A year after the seminal MoMA exhibition, Libeskind won the commission for the Jewish Museum in Berlin, which would be his second completed building following the Felix Nussbaum Haus museum in Germany and marked the beginning of his illustrious career in built works.
To complete the project, he moved to Berlin and established Studio Libeskind with his wife Nina, which he continues to direct today. The museum officially opened in 2001 and soon became an established landmark in the capital.
Formed of a sharp zigzagging plan broken up by deep voids, the museum is designed to trigger "memories and emotional responses".
"When I explored the site for the Jewish Museum in Berlin, I put myself into the souls of those who are not there, into the emptiness I felt," Daniel Libeskind once wrote for CNN.
"I tried to see how it would feel to be there when you're not there. What does it mean to create a space for those who were murdered, who disappeared in the smoke?"
Shortly after the completion of Jewish Museum Berlin, Libeskind won the high-profile commission for Ground Zero, the masterplan for the rebuilding of New York's World Trade Center following the 9/11 terrorist attacks.
His framework for Ground Zero included a memorial and a museum to the tragedy, alongside a transport hub and cluster of towers.
There was also a central skyscraper called the Freedom Tower, which had a symbolic height of 1,776 feet to represent the year of America's independence, though this was replaced by the One World Trade Center by SOM.
It was a turbulent process and experienced a number of hold-ups, but it cemented him as the go-to architect for creating poignant monuments for tragic events, defining his work that followed.
Among Libeskind's other key projects is the aluminium Imperial War Museum North in the UK, the parasitic Military History Museum in Dresden and the titanium-clad Denver Art Museum in the US.
He is also the architect behind the angular Reflections at Keppel Bay towers in Singapore and the Bord Gáis Energy Theatre in Ireland – all of which are characterised by Libeskind's signature splintered forms.
Libeskind has come under much criticism for his work and trademark style, which architectural historian William J R Curtis once described as "a reduction to caricature of all that the Jewish Museum set out to achieve".
More recently, novelist Will Self claimed Libeskind put money before art in a piece for British architecture magazine BD attacking high profile architects.
However, Libeskind never reads his critics and has previously said that he does not try to be liked.
"When things are first shown they are difficult," Libeskind told Dezeen. "If you read the reviews of Beethoven's Fifth Symphony, it was a failure, a horrible piece of music."
"You have to give it time.
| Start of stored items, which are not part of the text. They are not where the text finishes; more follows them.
(* ===== verification/Order.v ===== *)
(** * The order model

    Data and canonicalisation of an order: [types.h], [order.h], [order.cc],
    [book_event.h] and the value types of [order_book.h].

    Prices, quantities and timestamps are [int64_t] in the code and ids,
    sequence numbers and client ids [uint64_t]; they are integers here.  Signed
    overflow is undefined behaviour in the source, so every theorem speaks of
    the executions in which none happens. *)

From S2P Require Import Prelude.

(** ** types.h *)
Abbreviation Ticks := Z (only parsing).
Abbreviation Quantity := Z (only parsing).
Abbreviation OrderId := Z (only parsing).
Abbreviation ClientId := Z (only parsing).
Abbreviation SeqNo := Z (only parsing).
Abbreviation Timestamp := Z (only parsing).
Abbreviation Symbol := string (only parsing).

Inductive Side := Buy | Sell.
#[export] Instance Side_eq_dec : EqDecision Side.
Proof. solve_decision. Defined.

Definition Opposite (s : Side) : Side :=
  match s with Buy => Sell | Sell => Buy end.

(** ** order.h *)
Inductive OrdType := Market | Limit.
#[export] Instance OrdType_eq_dec : EqDecision OrdType.
Proof. solve_decision. Defined.

Inductive Tif := GTC | DAY | GTD | IOC | FOK | GTX.
#[export] Instance Tif_eq_dec : EqDecision Tif.
Proof. solve_decision. Defined.

Inductive OrderFlag :=
  | kNone | kHidden | kPostOnly | kReduceOnly | kAon | kIceberg
  | kDiscretion | kMoo | kLoo | kMoc | kLoc | kOpg.

(** The bit of each flag ([1u << k]). *)
Definition flag_bit (f : OrderFlag) : Z :=
  match f with
  | kNone => 0
  | kHidden => Z.shiftl 1 0
  | kPostOnly => Z.shiftl 1 1
  | kReduceOnly => Z.shiftl 1 2
  | kAon => Z.shiftl 1 3
  | kIceberg => Z.shiftl 1 4
  | kDiscretion => Z.shiftl 1 5
  | kMoo => Z.shiftl 1 6
  | kLoo => Z.shiftl 1 7
  | kMoc => Z.shiftl 1 8
  | kLoc => Z.shiftl 1 9
  | kOpg => Z.shiftl 1 10
  end.

Definition HasFlag (mask : Z) (f : OrderFlag) : bool :=
  negb (Z.land mask (flag_bit f) =? 0).

Definition SetFlag (mask : Z) (f : OrderFlag) : Z := Z.lor mask (flag_bit f).

Inductive TriggerKind := KStop | KTrailAmount | KTrailPercent.

Record TriggerSpec := mkTrigger {
  tr_kind : TriggerKind;
  tr_stop_price : Ticks;
  tr_trail_by : Ticks;
  tr_high_water : Ticks;
  tr_triggered : bool;
}.

Inductive PegRef := RPrimary | RMarket | RMidpoint.

Record PegSpec := mkPeg {
  pg_ref : PegRef;
  pg_offset : Ticks;
  pg_cap_limit : Ticks;
}.

Inductive LinkRole :=
  | OcoLeg | OtoParent | OtoChild
  | BracketParent | BracketTakeProfit | BracketStopLoss.

Record LinkSpec := mkLink {
  lk_role : LinkRole;
  lk_group_id : Z;
}.

Record Order := mkOrder {
  o_id : OrderId;
  o_client_id : ClientId;
  o_side : Side;
  o_type : OrdType;
  o_tif : Tif;
  o_flags : Z;
  o_price : Ticks;
  o_qty : Quantity;
  o_leaves : Quantity;
  o_filled : Quantity;
  o_display_qty : Quantity;
  o_min_qty : Quantity;
  o_discretion : Ticks;
  o_seq : SeqNo;
  o_rank : SeqNo;
  o_expiry_ns : Timestamp;
  o_trigger : option TriggerSpec;
  o_peg : option PegSpec;
  o_link : option LinkSpec;
}.

(** The member initialisers of the three structs. *)
Definition default_order : Order :=
  mkOrder 0 0 Buy Limit GTC 0 0 0 0 0 0 0 0 0 0 0 None None None.

(** Field assignment. *)
Definition set_tr_stop_price v (x : TriggerSpec) : TriggerSpec :=
  mkTrigger (tr_kind x) v (tr_trail_by x) (tr_high_water x) (tr_triggered x).
Definition set_tr_high_water v (x : TriggerSpec) : TriggerSpec :=
  mkTrigger (tr_kind x) (tr_stop_price x) (tr_trail_by x) v (tr_triggered x).
Definition set_tr_triggered v (x : TriggerSpec) : TriggerSpec :=
  mkTrigger (tr_kind x) (tr_stop_price x) (tr_trail_by x) (tr_high_water x) v.
Definition set_o_id v (x : Order) : Order :=
  mkOrder v (o_client_id x) (o_side x) (o_type x) (o_tif x) (o_flags x)
    (o_price x) (o_qty x) (o_leaves x) (o_filled x) (o_display_qty x)
    (o_min_qty x) (o_discretion x) (o_seq x) (o_rank x) (o_expiry_ns x)
    (o_trigger x) (o_peg x) (o_link x).
Definition set_o_client_id v (x : Order) : Order :=
  mkOrder (o_id x) v (o_side x) (o_type x) (o_tif x) (o_flags x) (o_price x)
    (o_qty x) (o_leaves x) (o_filled x) (o_display_qty x) (o_min_qty x)
    (o_discretion x) (o_seq x) (o_rank x) (o_expiry_ns x) (o_trigger x)
    (o_peg x) (o_link x).
Definition set_o_type v (x : Order) : Order :=
  mkOrder (o_id x) (o_client_id x) (o_side x) v (o_tif x) (o_flags x)
    (o_price x) (o_qty x) (o_leaves x) (o_filled x) (o_display_qty x)
    (o_min_qty x) (o_discretion x) (o_seq x) (o_rank x) (o_expiry_ns x)
    (o_trigger x) (o_peg x) (o_link x).
Definition set_o_tif v (x : Order) : Order :=
  mkOrder (o_id x) (o_client_id x) (o_side x) (o_type x) v (o_flags x)
    (o_price x) (o_qty x) (o_leaves x) (o_filled x) (o_display_qty x)
    (o_min_qty x) (o_discretion x) (o_seq x) (o_rank x) (o_expiry_ns x)
    (o_trigger x) (o_peg x) (o_link x).
Definition set_o_flags v (x : Order) : Order :=
  mkOrder (o_id x) (o_client_id x) (o_side x) (o_type x) (o_tif x) v
    (o_price x) (o_qty x) (o_leaves x) (o_filled x) (o_display_qty x)
    (o_min_qty x) (o_discretion x) (o_seq x) (o_rank x) (o_expiry_ns x)
    (o_trigger x) (o_peg x) (o_link x).
Definition set_o_price v (x : Order) : Order :=
  mkOrder (o_id x) (o_client_id x) (o_side x) (o_type x) (o_tif x) (o_flags x)
    v (o_qty x) (o_leaves x) (o_filled x) (o_display_qty x) (o_min_qty x)
    (o_discretion x) (o_seq x) (o_rank x) (o_expiry_ns x) (o_trigger x)
    (o_peg x) (o_link x).
Definition set_o_qty v (x : Order) : Order :=
  mkOrder (o_id x) (o_client_id x) (o_side x) (o_type x) (o_tif x) (o_flags x)
    (o_price x) v (o_leaves x) (o_filled x) (o_display_qty x) (o_min_qty x)
    (o_discretion x) (o_seq x) (o_rank x) (o_expiry_ns x) (o_trigger x)
    (o_peg x) (o_link x).
Definition set_o_leaves v (x : Order) : Order :=
  mkOrder (o_id x) (o_client_id x) (o_side x) (o_type x) (o_tif x) (o_flags x)
    (o_price x) (o_qty x) v (o_filled x) (o_display_qty x) (o_min_qty x)
    (o_discretion x) (o_seq x) (o_rank x) (o_expiry_ns x) (o_trigger x)
    (o_peg x) (o_link x).
Definition set_o_filled v (x : Order) : Order :=
  mkOrder (o_id x) (o_client_id x) (o_side x) (o_type x) (o_tif x) (o_flags x)
    (o_price x) (o_qty x) (o_leaves x) v (o_display_qty x) (o_min_qty x)
    (o_discretion x) (o_seq x) (o_rank x) (o_expiry_ns x) (o_trigger x)
    (o_peg x) (o_link x).
Definition set_o_display_qty v (x : Order) : Order :=
  mkOrder (o_id x) (o_client_id x) (o_side x) (o_type x) (o_tif x) (o_flags x)
    (o_price x) (o_qty x) (o_leaves x) (o_filled x) v (o_min_qty x)
    (o_discretion x) (o_seq x) (o_rank x) (o_expiry_ns x) (o_trigger x)
    (o_peg x) (o_link x).
Definition set_o_seq v (x : Order) : Order :=
  mkOrder (o_id x) (o_client_id x) (o_side x) (o_type x) (o_tif x) (o_flags x)
    (o_price x) (o_qty x) (o_leaves x) (o_filled x) (o_display_qty x)
    (o_min_qty x) (o_discretion x) v (o_rank x) (o_expiry_ns x) (o_trigger x)
    (o_peg x) (o_link x).
Definition set_o_rank v (x : Order) : Order :=
  mkOrder (o_id x) (o_client_id x) (o_side x) (o_type x) (o_tif x) (o_flags x)
    (o_price x) (o_qty x) (o_leaves x) (o_filled x) (o_display_qty x)
    (o_min_qty x) (o_discretion x) (o_seq x) v (o_expiry_ns x) (o_trigger x)
    (o_peg x) (o_link x).
Definition set_o_trigger v (x : Order) : Order :=
  mkOrder (o_id x) (o_client_id x) (o_side x) (o_type x) (o_tif x) (o_flags x)
    (o_price x) (o_qty x) (o_leaves x) (o_filled x) (o_display_qty x)
    (o_min_qty x) (o_discretion x) (o_seq x) (o_rank x) (o_expiry_ns x) v
    (o_peg x) (o_link x).
Definition set_o_link v (x : Order) : Order :=
  mkOrder (o_id x) (o_client_id x) (o_side x) (o_type x) (o_tif x) (o_flags x)
    (o_price x) (o_qty x) (o_leaves x) (o_filled x) (o_display_qty x)
    (o_min_qty x) (o_discretion x) (o_seq x) (o_rank x) (o_expiry_ns x)
    (o_trigger x) (o_peg x) v.

(** ** order.cc *)
Definition Normalize (o : Order) : Order :=
  let o :=
    if decide (o_tif o = GTX) then
      set_o_tif GTC (set_o_flags (SetFlag (o_flags o) kPostOnly) o)
    else if decide (o_tif o = FOK) then
      set_o_tif IOC (set_o_flags (SetFlag (o_flags o) kAon) o)
    else o in
  let o :=
    if (o_leaves o =? 0) && (o_filled o =? 0) then set_o_leaves (o_qty o) o
    else o in
  if o_display_qty o =? 0 then set_o_display_qty (o_qty o) o else o.

(** ** book_event.h *)
Inductive BookEventType := kAdd | kCancel | kTrade | kReprice | kReplenish | kTrigger.
#[export] Instance BookEventType_eq_dec : EqDecision BookEventType.
Proof. solve_decision. Defined.

Record BookEvent := mkEvent {
  ev_seq : SeqNo;
  ev_symbol : Symbol;
  ev_type : BookEventType;
  ev_order_id : OrderId;
  ev_taker_id : OrderId;
  ev_side : Side;
  ev_price : Ticks;
  ev_prev_price : Ticks;
  ev_qty : Quantity;
  ev_displayed : Quantity;
}.

(** ** The value types of order_book.h *)
Record Trade := mkTrade {
  t_taker_id : OrderId;
  t_maker_id : OrderId;
  t_taker_side : Side;
  t_price : Ticks;
  t_qty : Quantity;
}.

Inductive StpPolicy := kStpNone | kCancelResting | kCancelAggressor | kCancelBoth.
#[export] Instance StpPolicy_eq_dec : EqDecision StpPolicy.
Proof. solve_decision. Defined.

(** ** Flags *)
Lemma HasFlag_testbit mask f k :
  flag_bit f = Z.shiftl 1 k → 0 ≤ k → HasFlag mask f = Z.testbit mask k.
Proof.
  intros Hf Hk. unfold HasFlag. rewrite Hf, Z.shiftl_1_l.
  destruct (Z.testbit mask k) eqn:Hb.
  - apply negb_true_iff, Z.eqb_neq. intros Hz.
    assert (Z.testbit (Z.land mask (2 ^ k)) k = true) as Ht.
    { rewrite Z.land_spec, Hb, Z.pow2_bits_true by done. done. }
    rewrite Hz, Z.testbit_0_l in Ht. done.
  - apply negb_false_iff, Z.eqb_eq. apply Z.bits_inj'. intros n Hn.
    rewrite Z.land_spec, Z.testbit_0_l.
    destruct (Z.eq_dec n k) as [->|Hne]; [by rewrite Hb|].
    rewrite Z.pow2_bits_false by done. apply andb_false_r.
Qed.

(** [flag_index] numbers the bits; distinct flags do not interfere. *)
Definition flag_index (f : OrderFlag) : Z :=
  match f with
  | kNone => 11 | kHidden => 0 | kPostOnly => 1 | kReduceOnly => 2 | kAon => 3
  | kIceberg => 4 | kDiscretion => 5 | kMoo => 6 | kLoo => 7 | kMoc => 8
  | kLoc => 9 | kOpg => 10
  end.

Lemma HasFlag_index mask f :
  f ≠ kNone → HasFlag mask f = Z.testbit mask (flag_index f).
Proof. intros Hf. apply HasFlag_testbit; by destruct f. Qed.

Lemma HasFlag_SetFlag mask f g :
  g ≠ kNone → HasFlag (SetFlag mask f) g = HasFlag mask g || bool_decide (flag_index f = flag_index g).
Proof.
  intros Hg. rewrite !HasFlag_index by done. unfold SetFlag.
  rewrite Z.lor_spec. f_equal.
  destruct f; simpl flag_bit; try (rewrite Z.testbit_0_l; by destruct g);
    by destruct g.
Qed.

Lemma Normalize_flag o f :
  f ≠ kPostOnly → f ≠ kAon → f ≠ kNone →
  HasFlag (o_flags (Normalize o)) f = HasFlag (o_flags o) f.
Proof.
  intros. unfold Normalize. repeat case_decide; repeat case_if; simpl;
    rewrite ?HasFlag_SetFlag by done; destruct f; simpl; by rewrite ?orb_false_r.
Qed.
Architecture is not just for the moment, it is not just for the next fashion magazine. It's for the twenty, thirty, fifty, one hundred, two hundred years if it's good; that's sustainability."
Though Libeskind does not see himself as a deconstructivist, he understands why his work is associated with the movement.
This is because, he said, his goal is to "not to let architecture freeze itself and fall asleep, not to let architecture become just a kind of business proposition, just to build something".
"Maybe that is what deconstructivism is, really is," he told Dezeen.
"It's architecture that seeks meaning. Which is, I think, what brings us close to the philosophical sense of deconstruction in philosophy or literature that seeks to uncover what is there, but it's not readily accessible by the blinkers of anywhere on our eyes."
Deconstructivism is one of the 20th century's most influential architecture movements. Our series profiles the buildings and work of its leading proponents – Eisenman, Gehry, Hadid, Koolhaas, Libeskind, Tschumi and Prix.